[Data entries]
(* ===== verification/Store.v ===== *)
(** * Append-only event segments and content-addressed records ([arena/store.py])

    The filesystem below the store's root: one byte string per event segment,
    artifact and record file.  An append is one atomic step (the segment is
    locked); a writer killed mid-append is the step [torn_append], which leaves
    any prefix of the record it was writing. *)
From S2P Require Import Prelude PyDict PyFloat Canonical Models.
From Stdlib Require Import Ascii.

Definition nl : ascii := ascii_of_nat 10.
Definition cr : ascii := ascii_of_nat 13.

(** [bytes.splitlines(keepends=True)]: lines end at LF, CR or CR LF. *)
Fixpoint splitlines_from (cur : string) (s : string) : list string :=
  match s with
  | EmptyString => if decide (cur = "") then [] else [String.rev cur]
  | String c s' =>
      if Ascii.eqb c nl then String.rev (String c cur) :: splitlines_from "" s'
      else if Ascii.eqb c cr then
        match s' with
        | String d s'' =>
            if Ascii.eqb d nl then String.rev (String d (String c cur)) :: splitlines_from "" s''
            else String.rev (String c cur) :: splitlines_from "" s'
        | EmptyString => [String.rev (String c cur)]
        end
      else splitlines_from (String c cur) s'
  end.
Definition splitlines (s : string) : list string := splitlines_from "" s.

(** [s.endswith(b"\n")] *)
Fixpoint ends_nl (s : string) : bool :=
  match s with
  | EmptyString => false
  | String c EmptyString => Ascii.eqb c nl
  | String _ s' => ends_nl s'
  end.
(** [s[: s.rfind(b"\n") + 1]]: the bytes up to the last newline. *)
Fixpoint complete_prefix (s : string) : string :=
  match s with
  | EmptyString => ""
  | String c s' =>
      let p := complete_prefix s' in
      if negb (is_empty_str p) || Ascii.eqb c nl then String c p else ""
  end.

(** pydantic's JSON text of the stored models.  What the store relies on: the
    text of a valid event is one line, parses back to that event with or without
    the line's newline, and a proper prefix of it is not JSON. *)
Class EventCodec := {
  event_dump_json : ExperimentEvent → string;
  event_parse_json : string → option ExperimentEvent;
  event_dump_one_line e :
    str_forallb (λ c, negb (Ascii.eqb c nl) && negb (Ascii.eqb c cr)) (event_dump_json e) = true;
  event_dump_nonempty e : event_dump_json e ≠ "";
  event_roundtrip e :
    validate_ExperimentEvent e = Ok e → event_parse_json (event_dump_json e +:+ String nl "") = Some e;
  event_unterminated_roundtrip e :
    validate_ExperimentEvent e = Ok e → event_parse_json (event_dump_json e) = Some e;
  event_parse_cut_short e k :
    k < String.length (event_dump_json e) →
    event_parse_json (String.substring 0 k (event_dump_json e)) = None;
  event_parse_valid s e : event_parse_json s = Some e → validate_ExperimentEvent e = Ok e;
}.

Record fs := {
  fs_events : dict string string;
  fs_artifacts : dict string string;
  fs_specs : dict string string;
  fs_experiments : dict string string;
  fs_results : dict string string;
}.
Definition empty_fs : fs := {|
  fs_events := ∅; fs_artifacts := ∅; fs_specs := ∅; fs_experiments := ∅; fs_results := ∅ |}.

Definition with_events d (s : fs) : fs := {|
  fs_events := d; fs_artifacts := fs_artifacts s; fs_specs := fs_specs s;
  fs_experiments := fs_experiments s; fs_results := fs_results s |}.
Definition with_artifacts d (s : fs) : fs := {|
  fs_events := fs_events s; fs_artifacts := d; fs_specs := fs_specs s;
  fs_experiments := fs_experiments s; fs_results := fs_results s |}.
Definition with_specs d (s : fs) : fs := {|
  fs_events := fs_events s; fs_artifacts := fs_artifacts s; fs_specs := d;
  fs_experiments := fs_experiments s; fs_results := fs_results s |}.
Definition with_experiments d (s : fs) : fs := {|
  fs_events := fs_events s; fs_artifacts := fs_artifacts s; fs_specs := fs_specs s;
  fs_experiments := d; fs_results := fs_results s |}.
Definition with_results d (s : fs) : fs := {|
  fs_events := fs_events s; fs_artifacts := fs_artifacts s; fs_specs := fs_specs s;
  fs_experiments := fs_experiments s; fs_results := d |}.

(** [_SAFE_WRITER.fullmatch]: one or more of [A-Za-z0-9_.-]. *)
Definition safe_writer_char (c : ascii) : bool :=
  let n := N_of_ascii c in
  ((65 <=? n) && (n <=? 90) || (97 <=? n) && (n <=? 122) || (48 <=? n) && (n <=? 57)
   || (n =? 95) || (n =? 46) || (n =? 45))%N.
Definition safe_writer (w : string) : bool := negb (is_empty_str w) && str_forallb safe_writer_char w.

Section store.
Context {PF : Platform} {EC : EventCodec}.

Definition _segment (writer_id : string) : result string :=
  err_if (negb (safe_writer writer_id)) ValueError "writer_id contains unsafe path characters" ;;
  mret writer_id.

(** The loop of [_read_path] over the raw lines: [n] events read so far, the
    hash of the last one, and whether the line at hand is the final one. *)
Fixpoint read_lines (raw_lines : list string) (n : Z) (prior_hash : option string) :
    result (list ExperimentEvent) :=
  match raw_lines with
  | [] => Ok []
  | raw :: rest =>
      let final_incomplete := bool_decide (rest = []) && negb (ends_nl raw) in
      match event_parse_json raw with
      | None =>
          if final_incomplete then Ok []
          else Err (Exn CorruptEventLogError "invalid event")
      | Some event =>
          err_if (negb (bool_decide (ev_sequence event = n + 1)%Z)) CorruptEventLogError
            "non-contiguous sequence" ;;
          err_if (negb (bool_decide (ev_prior_event_hash event = prior_hash))) CorruptEventLogError
            "broken hash link" ;;
          err_if (negb (bool_decide (ev_event_hash event = Some (calculated_hash event))))
            CorruptEventLogError "invalid event hash" ;;
          events ← read_lines rest (n + 1) (ev_event_hash event);
          mret (event :: events)
      end
  end.

Definition _read_path (content : option string) : result (list ExperimentEvent) :=
  match content with
  | None => Ok []
  | Some data => read_lines (splitlines data) 0 None
  end.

## Exercise aim
Above are the entries. Copy exactly the part that opens with the line containing "Definition with_experiments d" and closes with the line containing "fs_experiments := fs_experiments s; fs_results := d", and no more.

## Result
Definition with_experiments d (s : fs) : fs := {|
  fs_events := fs_events s; fs_artifacts := fs_artifacts s; fs_specs := fs_specs s;
  fs_experiments := d; fs_results := fs_results s |}.
Definition with_results d (s : fs) : fs := {|
  fs_events := fs_events s; fs_artifacts := fs_artifacts s; fs_specs := fs_specs s;
  fs_experiments := fs_experiments s; fs_results := d |}.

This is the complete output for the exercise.